Collected data entries
# # # #
#[export] Program Instance PollPoller_Laws : PollerLaws PollPoller := {
  poller_inv := pp_inv;
  removable := pp_parked }.
Next Obligation.
  intros chs p fd a Hi Hch. destruct (pi_channel _ _ Hi _ _ Hch) as (_ & c & _ & _ & ? & ? & _). eauto.
Qed.
Next Obligation.
  intros chs chs' p [H1 H2] Hsame. split.
  - intros fd a Hch. destruct (H1 fd a Hch) as (? & c & i & pfd & Hc & Hfd & Hix & ? & ?). split; [done|].
    destruct (Hsame fd a c Hch Hc) as (c' & Hc' & Hfd' & Hix'). exists c', i, pfd. split_and!; congruence.
  - intros i pfd Hp. destruct (H2 i pfd Hp) as (a & c & Hch & Hc & Hix).
    destruct (Hsame _ a c Hch Hc) as (c' & Hc' & _ & Hix'). exists a, c'. split_and!; congruence.
Qed.
Next Obligation.
  intros chs p a c Hi _ Hc Hfd Hix Hnone.
  destruct (pp_update_new chs p a c Hi Hc Hfd Hix Hnone) as [E Hi']. eauto.
Qed.
Next Obligation.
  intros chs p a c Hi Hc Hch.
  destruct (pp_update_known chs p a c Hi Hc Hch) as (i & pfd & Hix & Hp & Ho & E & Hi').
  exists (mkPoll (pp_channels p) (<[i := mkPollfd (if isNoneEvent c then - fd_ c - 1 else pfd_fd pfd)
    (s16 (events_ c)) (s16 (revents_ c))]> (pollfds_ p))), (index_ c).
  rewrite (set_index_id c _ eq_refl), (insert_id chs) by done.
  split; [exact E|]. split; [exact Hi'|]. split; [done|]. intros Hev.
  exists c, i, (mkPollfd (- fd_ c - 1) 0 (s16 (revents_ c))). cbn [pp_channels pollfds_ pfd_fd pfd_events].
  split_and!; try done. unfold isNoneEvent, kNoneEvent. rewrite Hev. simpl.
  apply list_lookup_insert_eq. by apply lookup_lt_Some in Hp.
Qed.
Next Obligation.
  intros chs p a c Hi Hc Hev Hpark.
  destruct (pp_removeChannel_spec chs p a c Hi Hc Hpark) as (chs' & l' & E & Hi' & _ & _ & Hkeep).
  eexists _, _. split; [exact E|]. split; [exact Hi'|]. split; [done|exact Hkeep].
Qed.
Next Obligation.
  intros chs chs' p a (c & i & pfd & Hc & Hch & Hix & Hp & Hpf & Hpe) Hsame.
  destruct (Hsame c Hc) as (c' & Hc' & [Hfd Hix'] & Hev). exists c', i, pfd. rewrite Hfd, Hix', Hev. by split_and!.
Qed.
(** * The turn *)

(** What a callback does with channels of the loop: make one for a descriptor and set its
    callbacks, enable or disable events, [disableAll(); remove()], delete one. *)
Inductive Act :=
| ANew (a fd : Z) (cbs : list Callback)
| AOp (a : Z) (o : ChannelOp)
| AClose (a : Z)
| ADelete (a : Z).

(** [calls]: the callbacks that have been called. *)
Record Turn (P : Type) := mkTurn { loop : LoopChannels P; calls : list (Z * Callback) }.
Arguments mkTurn {P}.
Arguments loop {P}.
Arguments calls {P}.

Section turn.
Context {P : Type} `{PollerPoll P}.

Definition set_chans (chs : Chans) (l : LoopChannels P) : LoopChannels P :=
  mkLoop chs (poller_ l) (inLoopThread l) (loopHandling l) (currentActiveChannel_ l) (activeChannels_ l).
Definition set_turn (h : bool) (cur : option Z) (act : list Z) (l : LoopChannels P) : LoopChannels P :=
  mkLoop (chans l) (poller_ l) (inLoopThread l) h cur act.

(** [~Channel()] *)
Context (dtor : Channel -> res unit).

Definition act (x : Act) : M (LoopChannels P) unit :=
  match x with
  | ANew a fd cbs => modify (λ l, set_chans (<[a := foldr set_callback (new_Channel fd) cbs]> (chans l)) l)
  | AOp a o => channel_op a o
  | AClose a => channel_disableAll a ;; remove a
  | ADelete a =>
      l ← get;
      c ← of_option UB (chans l !! a);
      match dtor c with
      | Ok _ => modify (λ l, set_chans (delete a (chans l)) l)
      | Fault f => fail f
      end
  end.

(** The user's callbacks. *)
Context (react : LoopChannels P -> Z -> Callback -> list Act).

Definition on_loop {A} (m : M (LoopChannels P) A) : M (Turn P) A := zoom loop (λ l t, mkTurn l (calls t)) m.

(** [if (revents_ & ...) if (callback) callback();] *)
Definition call_if (a : Z) (cond : Z -> bool) (cb : Callback) : M (Turn P) unit :=
  t ← get;
  c ← of_option UB (chans (loop t) !! a);
  when (cond (revents_ c) && has_callback cb c)
    (modify (λ t, mkTurn (loop t) (calls t ++ [(a, cb)])) ;;
     on_loop (mapM_ act (react (loop t) a cb))).

Definition closes (r : Z) : bool := has r POLLHUP && negb (has r POLLIN).
Definition errs (r : Z) : bool := has r (Z.lor POLLERR POLLNVAL).
Definition reads (r : Z) : bool := has r (Z.lor (Z.lor POLLIN POLLPRI) POLLRDHUP).
Definition writes (r : Z) : bool := has r POLLOUT.

(** [Channel::handleEventWithGuard], for callbacks that may change the loop's channels,
    this one included. *)
Definition handleEventWithGuard (a : Z) : M (Turn P) unit :=
  on_loop (on_channel (set_handling true) a) ;;
  call_if a closes CbClose ;;
  call_if a errs CbError ;;
  call_if a reads CbRead ;;
  call_if a writes CbWrite ;;
  on_loop (on_channel (set_handling false) a).
(* ===== verification/EventLoop.v ===== *)
(** The event loop: [PracticeMuduo/reactor.muduo/EventLoop.cpp].  The loop's thread and
    the other threads run as interleaved steps on the shared state; a critical section
    of the mutex is one step.  Functors are names whose body is a list of calls on the
    loop; the poller's answer is any list of active channels that contains the wake-up
    channel exactly when its eventfd is readable. *)
From Stdlib Require Import Floats.SpecFloat.
From S2P Require Import Prelude Timestamp TimerQueue Channel Poller.
Open Scope list_scope.

Definition kPollTimeMs : Z := 10000.

(** * Data *)

Abbreviation Functor := nat.

(** What a callback does to the loop it runs in. *)
Inductive Action :=
| AQueueInLoop (f : Functor)
| ARunInLoop (cb : list Action)
| AQuit
| AWakeup.

(** An active channel: the wake-up channel or another one, with what its callbacks do. *)
Inductive Handler := HWakeup | HChannel (acts : list Action).

(** Where the loop's thread is. *)
Inductive Pc :=
| Idle      (* outside [loop()] *)
| Test      (* at the condition of the [while] *)
| Poll      (* in [poll()] *)
| Handle    (* handling the active channels *)
| Swap      (* in [doPendingFunctors()], before the critical section *)
| Run.      (* calling the functors *)

#[export] Instance Pc_eq_dec : EqDecision Pc.
Proof. solve_decision. Defined.

(** What other threads touch as well.  [waking] counts the threads that have pushed a
    functor or set [quit_] and have not yet called [wakeup()]; [queued] is the history
    of the pushes. *)
Record Shared := mkShared {
  quit_ : bool;
  pendingFunctors_ : list Functor;
  wakeupFd_ : Z;
  waking : nat;
  queued : list Functor }.

(** What belongs to the loop's thread.  [work] is what is left to do of the callback that
    is running, [active] and [functors] what is left of the two [for] loops; [executed]
    is the history of the functors called by [doPendingFunctors]. *)
Record LoopThread := mkThread {
  looping_ : bool;
  eventHandling_ : bool;
  callingPendingFunctors_ : bool;
  pc : Pc;
  work : list Action;
  active : list Handler;
  functors : list Functor;
  executed : list Functor }.

Abbreviation EventLoop := (Shared * LoopThread)%type.

Definition new_EventLoop : EventLoop :=
  (mkShared false [] 0 0 [], mkThread false false false Idle [] [] [] []).

(** * Calls on the shared state *)

(** The eventfd is non-blocking: at its largest value a write fails. *)
Definition wakeup (sh : Shared) : Shared :=
  mkShared (quit_ sh) (pendingFunctors_ sh)
    (if wakeupFd_ sh <? 2 ^ 64 - 2 then wakeupFd_ sh + 1 else wakeupFd_ sh) (waking sh) (queued sh).

Definition handleRead (sh : Shared) : Shared :=
  mkShared (quit_ sh) (pendingFunctors_ sh) 0 (waking sh) (queued sh).

(** The critical section of [queueInLoop(cb)]. *)
Definition queueInLoop_push (cb : Functor) (sh : Shared) : Shared :=
  mkShared (quit_ sh) (pendingFunctors_ sh ++ [cb]) (wakeupFd_ sh) (waking sh) (queued sh ++ [cb]).

Definition set_quit (b : bool) (sh : Shared) : Shared :=
  mkShared b (pendingFunctors_ sh) (wakeupFd_ sh) (waking sh) (queued sh).

Definition set_waking (n : nat) (sh : Shared) : Shared :=
  mkShared (quit_ sh) (pendingFunctors_ sh) (wakeupFd_ sh) n (queued sh).

Definition swap_pending (sh : Shared) : Shared :=
  mkShared (quit_ sh) [] (wakeupFd_ sh) (waking sh) (queued sh).

(** * The loop's thread *)

Definition set_work (w : list Action) (th : LoopThread) : LoopThread :=
  mkThread (looping_ th) (eventHandling_ th) (callingPendingFunctors_ th) (pc th) w
    (active th) (functors th) (executed th).

(** One call, made on the loop's thread: [queueInLoop] needs a wake-up only while functors
    are being called, [runInLoop] runs its argument, [quit] wakes nobody. *)
Definition exec (a : Action) (w : list Action) (s : EventLoop) : EventLoop :=
  let (sh, th) := s in
  match a with
  | AQueueInLoop f =>
      (queueInLoop_push f sh, set_work (if callingPendingFunctors_ th then AWakeup :: w else w) th)
  | ARunInLoop cb => (sh, set_work (cb ++ w) th)
  | AQuit => (set_quit true sh, set_work w th)
  | AWakeup => (wakeup sh, set_work w th)
  end.

Section loop.
Context (body : Functor -> list Action).

(** The next step of [loop()] and [doPendingFunctors()]; none outside [loop()] and in
    [poll()]. *)
Definition advance (s : EventLoop) : option EventLoop :=
  let (sh, th) := s in
  match work th with
  | a :: w => Some (exec a w s)
  | [] =>
      match pc th with
      | Idle | Poll => None
      | Test =>
          if quit_ sh then Some (sh, mkThread false false false Idle [] [] [] (executed th))
          else Some (sh, mkThread true false false Poll [] [] [] (executed th))
      | Handle =>
          match active th with
          | HWakeup :: l => Some (handleRead sh, mkThread true true false Handle [] l [] (executed th))
          | HChannel acts :: l => Some (sh, mkThread true true false Handle acts l [] (executed th))
          | [] => Some (sh, mkThread true false true Swap [] [] [] (executed th))
          end
      | Swap => Some (swap_pending sh, mkThread true false true Run [] [] (pendingFunctors_ sh) (executed th))
      | Run =>
          match functors th with
          | f :: fs => Some (sh, mkThread true false true Run (body f) [] fs (executed th ++ [f]))
          | [] => Some (sh, mkThread true false false Test [] [] [] (executed th))
          end
      end
  end.

(** [loop()] up to its [while]. *)
Definition enter_loop (s : EventLoop) : res EventLoop :=
  let (sh, th) := s in
  if negb (looping_ th) then
    Ok (set_quit false sh, mkThread true false (callingPendingFunctors_ th) Test [] [] [] (executed th))
  else Fault AssertFail.

(** [poll] returns with the active channels. *)
Definition poll_returns (act : list Handler) (s : EventLoop) : EventLoop :=
  (s.1, mkThread true true false Handle [] act [] (executed s.2)).

(** The steps of the program.  [early] allows the loop's thread to use the loop before it
    calls [loop()] (and after [loop()] returned). *)
Inductive step (early : Prop) : EventLoop -> EventLoop -> Prop :=
| step_advance s s' : advance s = Some s' -> step early s s'
| step_enter s s' : pc s.2 = Idle -> work s.2 = [] -> enter_loop s = Ok s' -> step early s s'
| step_poll act s :
    pc s.2 = Poll -> work s.2 = [] -> (HWakeup ∈ act <-> 0 < wakeupFd_ s.1) ->
    step early s (poll_returns act s)
| step_early acts sh th :
    early -> pc th = Idle -> work th = [] -> step early (sh, th) (sh, set_work acts th)
| step_other_queue f sh th :           (* queueInLoop and runInLoop of another thread *)
    step early (sh, th) (set_waking (S (waking sh)) (queueInLoop_push f sh), th)
| step_other_quit sh th :              (* quit() of another thread *)
    step early (sh, th) (set_waking (S (waking sh)) (set_quit true sh), th)
| step_other_wakeup n sh th :
    waking sh = S n -> step early (sh, th) (wakeup (set_waking n sh), th).

Definition reachable (early : Prop) : EventLoop -> Prop := rtc (step early) new_EventLoop.

(** * Invariants *)

(** The flags agree with where the thread is, and the locals are live only there. *)
Record thread_inv (th : LoopThread) : Prop := {
  ti_looping : looping_ th = bool_decide (pc th ≠ Idle);
  ti_handling : eventHandling_ th = bool_decide (pc th = Handle);
  ti_calling : callingPendingFunctors_ th = bool_decide (pc th = Swap ∨ pc th = Run);
  ti_functors : functors th ≠ [] -> pc th = Run;
  ti_work : work th ≠ [] -> pc th ≠ Test ∧ pc th ≠ Poll ∧ pc th ≠ Swap }.

Record loop_inv (s : EventLoop) : Prop := {
  li_thread : thread_inv s.2;
  li_fifo : queued s.1 = executed s.2 ++ functors s.2 ++ pendingFunctors_ s.1;
  li_counter : 0 <= wakeupFd_ s.1 }.

Lemma thread_inv_work th w :
  thread_inv th -> pc th = Idle ∨ pc th = Handle ∨ pc th = Run -> thread_inv (set_work w th).
Proof. intros [] Hpc. split; simpl; try done. intros _. by destruct Hpc as [->|[->| ->]]. Qed.

Lemma thread_inv_work_pc th a w :
  thread_inv th -> work th = a :: w -> pc th = Idle ∨ pc th = Handle ∨ pc th = Run.
Proof.
  intros Hi E. destruct (ti_work _ Hi) as (? & ? & ?); [by rewrite E|]. destruct (pc th); tauto.
Qed.

Lemma wakeup_counter sh : 0 <= wakeupFd_ sh -> 0 < wakeupFd_ (wakeup sh).
Proof. intros. unfold wakeup. simpl. destruct (Z.ltb_spec (wakeupFd_ sh) (2 ^ 64 - 2)); lia. Qed.

Ltac tinv := split; simpl; try done; try (by rewrite bool_decide_eq_true_2 by (left; done));
             try (by rewrite bool_decide_eq_true_2 by (right; done));
             try (by rewrite bool_decide_eq_false_2 by (intros [?|?]; done)).

Lemma exec_inv a w s :
  loop_inv s -> work s.2 = a :: w -> loop_inv (exec a w s).
Proof.
  destruct s as [sh th]. intros [Hi Hq Hc] E. simpl in *.
  pose proof (thread_inv_work_pc _ _ _ Hi E) as Hpc.
  destruct a; split; simpl; try done; try (by apply thread_inv_work).
  - by rewrite Hq, <- !app_assoc.
  - destruct (wakeupFd_ sh <? 2 ^ 64 - 2); lia.
Qed.

Lemma advance_inv s s' : loop_inv s -> advance s = Some s' -> loop_inv s'.
Proof.
  intros Hi E. pose proof Hi as [Ht Hq Hc]. destruct s as [sh th]. unfold advance in E.
  destruct (work th) as [|a w] eqn:Ew; [|injection E as <-; by apply (exec_inv a w (sh, th))].
  simpl in *.
  assert (pc th ≠ Run -> functors th = []) as Hf.
  { intros Hp. destruct (functors th) eqn:F; [done|]. destruct Hp. apply Ht. by rewrite F. }
  destruct (pc th) eqn:Hpc; simplify_eq; rewrite ?Hf in Hq by done.
  - destruct (quit_ sh); injection E as <-; split; simpl; try done; tinv.
  - destruct (active th) as [|[|acts] l]; injection E as <-; split; simpl; try done; tinv.
  - split; simpl; [tinv| |done]. by rewrite app_nil_r.
  - destruct (functors th) as [|f fs]; injection E as <-; split; simpl; try done; try tinv.
    by rewrite <- app_assoc.
Qed.

Lemma step_inv early s s' : loop_inv s -> step early s s' -> loop_inv s'.
Proof.
  intros Hi Hs. destruct Hs as [s s' E|s s' Hpc Hw E|act s Hpc Hw Hact|acts sh th _ Hpc Hw|f sh th|sh th|n sh th Hn].
  - by eapply advance_inv.
  - destruct s as [sh th], Hi as [Ht Hq Hc]. unfold enter_loop in E. simpl in *.
    destruct (looping_ th) eqn:L; simplify_eq/=.
    assert (functors th = []) as Hf.
    { destruct (functors th) eqn:F; [done|]. pose proof (ti_functors _ Ht) as Hr. rewrite F in Hr.
      by rewrite Hpc in Hr; specialize (Hr ltac:(done)). }
    split; simpl; [|by rewrite Hq, Hf|done]. pose proof (ti_calling _ Ht) as Hcal. rewrite Hpc in Hcal.
    split; simpl; try done.
  - destruct s as [sh th], Hi as [Ht Hq Hc]. simpl in *.
    assert (functors th = []) as Hf.
    { destruct (functors th) eqn:F; [done|]. pose proof (ti_functors _ Ht) as Hr. rewrite F in Hr.
      by rewrite Hpc in Hr; specialize (Hr ltac:(done)). }
    split; simpl; [tinv| |done]. by rewrite Hq, Hf.
  - destruct Hi as [Ht Hq Hc]. split; simpl; try done. apply thread_inv_work; auto.
  - destruct Hi as [Ht Hq Hc]. split; simpl; try done. simpl in Hq. by rewrite Hq, <- !app_assoc.
  - destruct Hi as [Ht Hq Hc]. by split.
  - destruct Hi as [Ht Hq Hc]. split; simpl; try done. simpl in Hc. destruct (wakeupFd_ sh <? 2 ^ 64 - 2); lia.
Qed.

Lemma reachable_inv early s : reachable early s -> loop_inv s.
Proof.
  apply rtc_invariant; [intros ? ?; apply step_inv|]. split; [tinv|done|done].
Qed.
End loop.

(** * Construction, destruction and timers *)

(** [createEventfd()], for what [eventfd] returns. *)
Definition createEventfd (evtfd : Z) : res Z := if evtfd <? 0 then Fault FatalLog else Ok evtfd.

Definition isInLoopThread (callerId pid_ : Z) : bool := callerId =? pid_.

(** [t_loopInThisThread], NULL being 0: a second loop in the thread is only logged. *)
Definition getEventLoopOfCurrentThread (t_loopInThisThread : Z) : Z := t_loopInThisThread.
Definition claim_thread (this t_loopInThisThread : Z) : Z :=
  if negb (t_loopInThisThread =? 0) then t_loopInThisThread else this.

Section channels.
Context {P : Type} `{PollerLaws P}.

(** The constructor's body, for the wake-up channel at [wakeupChannel_]. *)
Definition EventLoop_ctor (this wakeupChannel_ : Z) : M (Z * LoopChannels P) unit :=
  modify (λ s, (claim_thread this s.1, s.2)) ;;
  zoom snd (λ l s, (s.1, l)) (on_channel (set_callback CbRead) wakeupChannel_ ;; channel_enableReading wakeupChannel_).

(** [~EventLoop()] *)
Definition EventLoop_dtor (th : LoopThread) (wakeupChannel_ : Z) : M (Z * LoopChannels P) unit :=
  assert (negb (looping_ th)) ;;
  modify (λ s, (0, s.2)) ;;
  zoom snd (λ l s, (s.1, l)) (channel_disableAll wakeupChannel_ ;; remove wakeupChannel_).

(** Construction and destruction outside [loop()] succeed under every poller, and leave
    the poller as it was. *)
Lemma EventLoop_ctor_dtor this w fd t (l : LoopChannels P) th :
  Poller.loop_inv l -> w ≠ 0 -> chans l !! w = Some (new_Channel fd) -> 0 <= fd ->
  channels_ (poller_ l) !! fd = None -> loopHandling l = false -> looping_ th = false ->
  ∃ t' l' l'', EventLoop_ctor this w (t, l) = Ok (tt, (t', l')) ∧
    channels_ (poller_ l') = <[fd := w]> (channels_ (poller_ l)) ∧
    EventLoop_dtor th w (t', l') = Ok (tt, (0, l'')) ∧ channels_ (poller_ l'') = channels_ (poller_ l).
Proof.
  intros Hi Hw Hc Hfd Hn Hh Hl. set (c0 := set_callback CbRead (new_Channel fd)).
  set (l0 := mkLoop (<[w := c0]> (chans l)) (poller_ l) (inLoopThread l) (loopHandling l)
               (currentActiveChannel_ l) (activeChannels_ l)).
  assert (chans l0 !! w = Some c0) as Hc0 by apply lookup_insert_eq.
  assert (Poller.loop_inv l0) as Hi0.
  { destruct Hi as [? ?]. split; [done|]. by apply (inv_insert _ _ _ _ (set_callback CbRead)). }
  destruct (update_fresh enableReading w c0 l0) as (l1 & i & E1 & Hi1 & Hch1 & Hreg1 & Hh1 & _ & _); try done.
  assert (registered w l1) as Hr1.
  { eexists. split; [rewrite Hch1; apply lookup_insert_eq|]. rewrite Hreg1. apply lookup_insert_eq. }
  destruct (update_registered disableAll w l1) as (l2 & c1 & j & E2 & Hc1 & Hi2 & Hch2 & Hreg2 & Hh2 & _ & _ & Hrem);
    [done|done|done|done|].
  assert (c1 = set_index i (set_added true (enableReading c0))) as ->
    by (rewrite Hch1, lookup_insert_eq in Hc1; congruence).
  destruct (remove_spec w (set_index j (set_added true (disableAll (set_index i (set_added true (enableReading c0)))))) l2)
    as (l3 & E3 & _ & Hreg3 & _); [done|rewrite Hch2; apply lookup_insert_eq|done|by apply Hrem|intros X; rewrite Hh2, Hh1 in X; simpl in X; congruence|].
  exists (claim_thread this t), l1, l3. split; [|split; [by rewrite Hreg1|split]].
  - assert ((on_channel (set_callback CbRead) w ;; channel_enableReading w) l = Ok (tt, l1)) as E.
    { rewrite (bind_Ok _ _ l tt l0) by (unfold on_channel; by rewrite Hc). exact E1. }
    unfold EventLoop_ctor. rewrite (bind_Ok _ _ _ tt (claim_thread this t, l)) by done.
    unfold zoom. cbn [fst snd]. by rewrite E.
  - assert ((channel_disableAll w ;; remove w) l1 = Ok (tt, l3)) as E
      by (by rewrite (bind_Ok (channel_disableAll w) _ _ _ _ E2)).
    unfold EventLoop_dtor. rewrite Hl. rewrite (bind_Ok _ _ _ tt (claim_thread this t, l1)) by done.
    rewrite (bind_Ok _ _ _ tt (0, l1)) by done. unfold zoom. cbn [fst snd]. by rewrite E.
  - rewrite Hreg3, Hreg2, Hreg1. by apply delete_insert_id.
Qed.
End channels.

(** [runAt], [runAfter] and [runEvery], on the loop's thread. *)
Section timers.
Context (malloc : gmap Z Timer -> Z).

Definition runAt (time : Timestamp) (cb : nat) : M TimerQueue TimerId :=
  addTimer malloc cb time (double_of_Z 0).
Definition runAfter (delay : double) (cb : nat) : M TimerQueue TimerId := λ q,
  match addTime (clock q) delay with Ok when => runAt when cb q | Fault f => Fault f end.
Definition runEvery (interval : double) (cb : nat) : M TimerQueue TimerId := λ q,
  match addTime (clock q) interval with Ok when => addTimer malloc cb when interval q | Fault f => Fault f end.
Definition loop_cancel (timerId : TimerId) : M TimerQueue unit := TimerQueue.cancel timerId.
End timers.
# # # #
__YOUR INSTRUCTIONS__. Within the data above, the lines from the one with "ti_handling : eventHandling_" to the one with "Record loop_inv (s" must be repeated exactly; no other line belongs in the answer.

__OUTPUT BELOW__.
  ti_handling : eventHandling_ th = bool_decide (pc th = Handle);
  ti_calling : callingPendingFunctors_ th = bool_decide (pc th = Swap ∨ pc th = Run);
  ti_functors : functors th ≠ [] -> pc th = Run;
  ti_work : work th ≠ [] -> pc th ≠ Test ∧ pc th ≠ Poll ∧ pc th ≠ Swap }.

Record loop_inv (s : EventLoop) : Prop := {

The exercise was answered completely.